**Your objective**. Copy out exactly the lines that begin with the one containing "SyscallRun.v" and continue until the last line of the material.

**Data shown**.
(* ===== verification/_CoqProject ===== *)
-Q . S2P
Prelude.v
Pmm.v
Paging.v
PagingSpec.v
PagingOps.v
Heap.v
HeapSpec.v
HeapOps.v
Sched.v
SchedSpec.v
SchedOps.v
SchedThm.v
Sync.v
Event.v
KString.v
Bytes.v
Kfs.v
KfsSpec.v
KfsInv.v
KfsOps.v
KfsData.v
KfsThm.v
KfsBoot.v
Vfs.v
VfsThm.v
Usercopy.v
Display.v
Kwm.v
KwmOrder.v
KwmInv.v
KwmThm.v
Uheap.v
UserPages.v
UheapThm.v
Elf.v
ElfThm.v
Compositor.v
CompositorThm.v
Syscall.v
SyscallThm.v
SyscallRun.v
SyscallIo.v
SyscallSpawn.v
Ring.v
Keyboard.v
Mouse.v
Tty.v
NetSocket.v
Timer.v
Ghal.v
Software.v
SoftwareThm.v
HalFlush.v
Virtqueue.v
VirtioDev.v
VirtioGpu.v
E1000.v
E1000Thm.v
Netif.v
Ping.v
NetInit.v
Spinlock.v
Ata.v
Tables.v
Smp.v
Login.v
Zen.v
Libgui.v
Userlib.v
Boot.v
Panic.v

**Expected answer**.
SyscallRun.v
SyscallIo.v
SyscallSpawn.v
Ring.v
Keyboard.v
Mouse.v
Tty.v
NetSocket.v
Timer.v
Ghal.v
Software.v
SoftwareThm.v
HalFlush.v
Virtqueue.v
VirtioDev.v
VirtioGpu.v
E1000.v
E1000Thm.v
Netif.v
Ping.v
NetInit.v
Spinlock.v
Ata.v
Tables.v
Smp.v
Login.v
Zen.v
Libgui.v
Userlib.v
Boot.v
Panic.v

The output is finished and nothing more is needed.